Arthur Miller wrote Death of a Salesman. It criticized the conformity culture of the 50's. The Crucible dealt with the Salem witch trials, but clearly was criticism of modern McCarthyism.

More criticism of middle-class life came with Edward Albee's Who's Afraid of Virginia Woolf? African-American life was shown in Lorraine Hansberry's A Raisin in the Sun.

There was much literature written by African-Americans. Richard Wright wrote Native Son about a black Chicago killer.

Ralph Ellison wrote Invisible Man arguing that a black man can't be seen as a real man.

James Baldwin wrote The Fire Next Time and LeRoi Jones wrote plays like Dutchman.

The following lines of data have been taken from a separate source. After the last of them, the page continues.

Theorem secure_file_register_witness :
  json_ok sample_tree ∧
  (read 1000 sample_path 100
     (replace 1000 1000 sample_path sample_heap (VRef 0) 0x180 (sample_state (λ _, None))).2).1 =
  Ok (Some sample_tree).
Proof.
  assert (json_ok sample_tree) as Hj.
  { cbn. unfold real_ok, units_ok, unit_ok. repeat (constructor || lia || done || set_solver). }
  split; [exact Hj|].
  pose proof (secure_file_register 1000 1000 sample_path sample_heap (VRef 0) sample_tree 10
    (sample_state (λ _, None)) sample_heap_ok I (proj1 sample_unfold) Hj (sample_plain _)) as H.
  pose proof (proj1 sample_replace) as Hr.
  assert (Hs1 : fenv (replace 1000 1000 sample_path sample_heap (VRef 0) 0x180
    (sample_state (λ _, None))).2 = sample_env (λ _, None)) by (vm_compute; reflexivity).
  destruct (replace 1000 1000 sample_path sample_heap (VRef 0) 0x180 (sample_state (λ _, None)))
    as [r s1]. cbn [fst snd] in *. subst r. destruct H as [_ H].
  assert (steady s1 ∧ honest s1 ∧ calm s1) as (H1 & H2 & H3).
  { unfold steady, honest, calm. rewrite Hs1. by split_and!. }
  specialize (H s1 100 eq_refl H1 H2). destruct (read 1000 sample_path 100 s1) as [r2 s3].
  destruct H as (_ & _ & H). apply H; [done|]. vm_compute. split; discriminate.
Defined.
(* ===== verification/Double.v ===== *)
(** IEEE 754 double precision, as far as the program computes with fractions,
    on the executable specification of the Standard Library: the double
    nearest to a decimal, [Math.round] and comparisons. *)
From Stdlib Require Import Floats.SpecFloat.
From S2P Require Import Prelude Json.
Open Scope Z_scope.

(** A finite number, by the shortest decimal [m * 10 ^ e] that denotes it. *)
Record num := Num { mantissa : Z; exponent : Z }.
#[export] Instance num_eq_dec : EqDecision num.
Proof. solve_decision. Defined.

Definition as_number (v : json) : option num :=
  match v with
  | JNum z => Some (Num z 0)
  | JReal m e => Some (Num m e)
  | _ => None
  end.
Definition num_json (n : num) : json :=
  if exponent n =? 0 then JNum (mantissa n) else JReal (mantissa n) (exponent n).

(** The double nearest to [m * 10 ^ e], ties to even. *)
Definition to_double (n : num) : spec_float :=
  if 0 <=? exponent n then binary_normalize 53 1024 (mantissa n * 10 ^ exponent n) 0 false
  else
    let d := S754_finite false (Z.to_pos (10 ^ (- exponent n))) 0 in
    match mantissa n with
    | Z0 => S754_zero false
    | Zpos p => SFdiv 53 1024 (S754_finite false p 0) d
    | Zneg p => SFdiv 53 1024 (S754_finite true p 0) d
    end.

Definition double_sub : spec_float → spec_float → spec_float := SFsub 53 1024.
Definition double_div : spec_float → spec_float → spec_float := SFdiv 53 1024.

(** [Math.round]: the nearest integer, ties towards positive infinity. *)
Definition math_round (x : spec_float) : spec_float :=
  match x with
  | S754_finite s p e =>
      if 0 <=? e then x
      else
        let m := if s then Zneg p else Zpos p in
        binary_normalize 53 1024 ((2 * m + 2 ^ (- e)) / 2 ^ (1 - e)) 0 s
  | _ => x
  end.

Definition num_leb (a b : num) : bool := SFleb (to_double a) (to_double b).
Definition num_ltb (a b : num) : bool := SFltb (to_double a) (to_double b).

Lemma as_number_json v n : as_number v = Some n → (match v with JReal _ e => e ≠ 0 | _ => True end) →
  num_json n = v.
Proof.
  destruct v; try done; cbn; intros [= <-] He; unfold num_json; cbn; [done|].
  by rewrite (proj2 (Z.eqb_neq _ _) He).
Qed.
Lemma as_number_num_json n : as_number (num_json n) = Some n.
Proof. unfold num_json. destruct n as [m e]. cbn. by destruct (Z.eqb_spec e 0) as [->|]. Qed.
(* ===== verification/SettingsFacts.v ===== *)
(** The settings document in its canonical form: what the parsers accept is
    well-formed, and printing it and parsing it again gives the same settings;
    legacy documents are upgraded. *)
From S2P Require Import Prelude JsMap SafeString Json JsonText Protocol Double Settings.
Open Scope Z_scope.

(** Unicode normalisation is idempotent, keeps code units code units, and
    introduces no control, format or separator character. *)
Class NormalForm `{Platform} : Prop := {
  nfc_idempotent : ∀ s, nfc (nfc s) = nfc s;
  nfc_safe : ∀ o s, forallb (safe_character o) (code_points s) = true →
    forallb (safe_character o) (code_points (nfc s)) = true;
  nfc_units : ∀ s, units_ok s → units_ok (nfc s);
}.

(** A schema accepts what is printed for its options. *)
Class EnumLaws A `{ZodEnum A} : Prop := {
  enum_print : ∀ a : A, enum_schema (JStr (name a)) = Some a;
  enum_units : ∀ a : A, units_ok (name a);
}.
#[export] Instance font_laws : EnumLaws FontFamily.
Proof. split; [intros []; vm_compute; reflexivity|intros []; apply units_ok_literal; vm_compute; reflexivity]. Qed.
#[export] Instance theme_laws : EnumLaws Theme.
Proof. split; [intros []; vm_compute; reflexivity|intros []; apply units_ok_literal; vm_compute; reflexivity]. Qed.
#[export] Instance cursor_laws : EnumLaws CursorStyle.
Proof. split; [intros []; vm_compute; reflexivity|intros []; apply units_ok_literal; vm_compute; reflexivity]. Qed.
#[export] Instance bell_laws : EnumLaws BellBehavior.
Proof. split; [intros []; vm_compute; reflexivity|intros []; apply units_ok_literal; vm_compute; reflexivity]. Qed.
#[export] Instance reconnect_laws : EnumLaws ReconnectBehavior.
Proof. split; [intros []; vm_compute; reflexivity|intros []; apply units_ok_literal; vm_compute; reflexivity]. Qed.
#[export] Instance shortcut_laws : EnumLaws ShortcutMode.
Proof. split; [intros []; vm_compute; reflexivity|intros []; apply units_ok_literal; vm_compute; reflexivity]. Qed.
(* ===== verification/SettingsStoreFacts.v ===== *)
(** What the settings store promises over any [JsonRegister]: the settings in
    memory are always the ones in the file, replacements are all or nothing,
    and every call settles. *)
From S2P Require Import Prelude JsMap SafeString Json JsonText Protocol SecureFile SecureFileFacts JsonRegister.
From S2P Require Import Double Settings SettingsFacts SettingsStore.
Open Scope Z_scope.

Lemma flat_number d n : flat (S d) (num_json n).
Proof. unfold num_json. case_match; cbn; lia. Qed.
Lemma flat_strings d ks vs : foldr (λ (p : jsstr * json) P, flat (S d) p.2 ∧ P) True (zip ks (JStr <$> vs)).
Proof.
  revert ks. induction vs as [|v vs IH]; intros [|k ks]; try done. split; [cbn; lia|apply IH].
Qed.
Lemma settings_flat d s : flat (S (S (S d))) (settings_json s).
Proof.
  change (foldr (λ (p : jsstr * json) P, flat (S (S d)) p.2 ∧ P) True
    (legacy_fields s ++ [(palette_key, palette_json (customTerminalPalette s))])).
  unfold legacy_fields, legacy_keys. cbn [zip_with fmap list_fmap app foldr snd].
  repeat match goal with
  | |- _ ∧ _ => split
  | |- flat _ (num_json _) => apply flat_number
  | |- flat _ (palette_json _) => apply flat_strings
  | |- True => exact I
  | |- flat (S ?n) _ => exact (Nat.lt_0_succ n)
  end.
Qed.

Section facts.
Context `{Platform, !NormalForm} {W : Type} `{JsonRegister W, !JsonRegisterLaws W writable}.
Variable o : SettingsStoreOptions.
Implicit Types s : store W.
(* ===== verification/WsAuthIndex.v ===== *)
(** [apps/server/src/websocket-auth-index.ts]: the class [WebSocketAuthIndex].

    The index is run against a [handler] for the sockets and the auth source.
    Revocations reach it re-entrantly, from [auth.sweepExpired] and from a
    negative [auth.isActive]; they may unregister sockets ([reentrant]).
    Socket listeners fire from the event loop, never inside a call. *)
From S2P Require Import Prelude JsMap Tabs Generations.
Open Scope Z_scope.

Record ApplicationSessionAuthority := {
  applicationSessionId : jsstr;
  auth_generation : Z;
  expiresAt : Z;
}.
#[export] Instance authority_eq_dec : EqDecision ApplicationSessionAuthority.
Proof. solve_decision. Defined.

(** A socket object, by identity. *)
Abbreviation socket_id := nat.

(** The disposables of [onClose] and [onError]. *)
Inductive listener := Close_listener | Error_listener.
#[export] Instance listener_eq_dec : EqDecision listener.
Proof. solve_decision. Defined.

Record Registration := {
  authority : ApplicationSessionAuthority;
  terminalTabId : jsstr;
  reg_socket : socket_id;
  disposables : list listener;
}.
#[export] Instance registration_eq_dec : EqDecision Registration.
Proof. solve_decision. Defined.

Definition session_of (r : Registration) : jsstr := applicationSessionId (authority r).

Record IndexOptions := { maxApplicationSessions : Z; maxSockets : Z }.
(* ===== verification/Eligibility.v ===== *)
(** [apps/server/src/cleanup-eligibility.ts]: whether a terminal session may be
    cleaned up.

    The reader samples the tab store, the activity tracker, the socket index
    and the bridge registry, asks the runtime whether the session exists, and
    samples again.  Only the runtime call is asynchronous: while it is awaited
    the other components evolve.  [CleanupSource] is what the reader is
    promised by the tracker and by the index. *)
From S2P Require Import Prelude Tabs Generations ActivityTracker WsAuthIndex.
Open Scope Z_scope.

Inductive CleanupSkipReason :=
| disabled | invalid | tab_absent | inactive | session_absent | connected
| bridged | activity_pending | recent_activity | invalid_timestamp
| dependency_error | changed.
#[export] Instance CleanupSkipReason_eq_dec : EqDecision CleanupSkipReason.
Proof. solve_decision. Defined.

Record EligibilityGeneration := Gen { structure : Z; activity_gen : Z; sockets_gen : Z }.

Record EligibilitySnapshot := Snapshot {
  snap_id : jsstr;
  snap_thresholdMs : Z;
  snap_cutoffMs : Z;
  eligible : bool;
  reason : option CleanupSkipReason;
  snap_generation : EligibilityGeneration;
}.

Record EligibilityRequest := Request { req_id : jsstr; thresholdMs : Z; cutoffMs : Z }.

Definition MAX_TABS : Z := 20.
Definition MAX_SOCKETS : Z := 1024.
Definition MAX_THRESHOLD_MS : Z := 8760 * 60 * 60 * 1000.

(** * Timestamps *)

Definition digit (c : Z) : option Z :=
  if (48 <=? c) && (c <=? 57) then Some (c - 48) else None.

(** [n] decimal digits, as a number, and the rest. *)
Fixpoint take_digits (n : nat) (acc : Z) (s : jsstr) : option (Z * jsstr) :=
  match n, s with
  | O, _ => Some (acc, s)
  | S n', c :: s' => d ← digit c; take_digits n' (acc * 10 + d) s'
  | S _, [] => None
  end.

Definition take_char (c : Z) (s : jsstr) : option jsstr :=
  match s with c' :: s' => if c' =? c then Some s' else None | [] => None end.

(** The digits of [(\d{1,9})]. *)
Fixpoint span_digits (fuel : nat) (s : jsstr) : list Z * jsstr :=
  match fuel, s with
  | S f, c :: s' =>
      match digit c with
      | Some d => let '(ds, r) := span_digits f s' in (d :: ds, r)
      | None => ([], s)
      end
  | _, _ => ([], s)
  end.

Definition take_fraction (s : jsstr) : option (list Z * jsstr) :=
  match s with
  | 46 :: s' =>
      let '(ds, r) := span_digits 9 s' in
      match ds with [] => None | _ => Some (ds, r) end
  | _ => Some ([], s)
  end.

Record utc_fields := Utc {
  year : Z; month : Z; day : Z; hour : Z; minute : Z; second : Z; fraction : list Z;
}.

(** [UTC_TIMESTAMP_PATTERN.exec(value)] *)
Definition match_utc (s : jsstr) : option utc_fields :=
  '(y, s) ← take_digits 4 0 s; s ← take_char 45 s;
  '(mo, s) ← take_digits 2 0 s; s ← take_char 45 s;
  '(d, s) ← take_digits 2 0 s; s ← take_char 84 s;
  '(h, s) ← take_digits 2 0 s; s ← take_char 58 s;
  '(mi, s) ← take_digits 2 0 s; s ← take_char 58 s;
  '(se, s) ← take_digits 2 0 s;
  '(f, s) ← take_fraction s; s ← take_char 90 s;
  match s with [] => Some (Utc y mo d h mi se f) | _ => None end.

Definition leap_year (y : Z) : bool :=
  (y mod 4 =? 0) && (negb (y mod 100 =? 0) || (y mod 400 =? 0)).

Definition daysInMonth (y m : Z) : Z :=
  if m =? 2 then (if leap_year y then 29 else 28)
  else if (m =? 4) || (m =? 6) || (m =? 9) || (m =? 11) then 30 else 31.

(** [Number(`${fraction}000`.slice(0, 3))] *)
Definition milliseconds_of (f : list Z) : Z :=
  foldl (λ acc d, acc * 10 + d) 0 (take 3 (f ++ [0; 0; 0])).

(** The days from 1970-01-01 to the first day of a year, as ECMAScript's
    [DayFromYear]. *)
Definition day_from_year (y : Z) : Z :=
  365 * (y - 1970) + (y - 1969) / 4 - (y - 1901) / 100 + (y - 1601) / 400.

Definition days_before_month (y m : Z) : Z :=
  foldr (λ k acc, daysInMonth y (Z.of_nat k) + acc) 0 (seq 1 (Z.to_nat (m - 1))).

(** [setUTCFullYear] and [setUTCHours] on the epoch. *)
Definition utc_ms (u : utc_fields) : Z :=
  ((day_from_year (year u) + days_before_month (year u) (month u) + (day u - 1)) * 24
   + hour u) * 3600000 + minute u * 60000 + second u * 1000 + milliseconds_of (fraction u).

Southern literature had its greats. William Faulkner often wrote in the newly popular stream-of-consciousness style. His novels were hard to understand and psychologically charged. An example would be The Sound and the Fury.

Flannery O'Connor wrote about her native Georgia. William Styron wrote about his native Virginia's ugly past in a novel The Confessions of Nat Turner about the slave 1831 rebellion.

Jewish authors produced great books too. J.D. Salinger wrote The Catcher in the Rye about a sassy prep school boy.

Bernard Malamud wrote about Jewish families (his most famous book was The Natural, a baseball book). Saul Bellow wrote of Jewish life in Chicago in books like The Adventures of Augie March. He won the Nobel prize in 1977.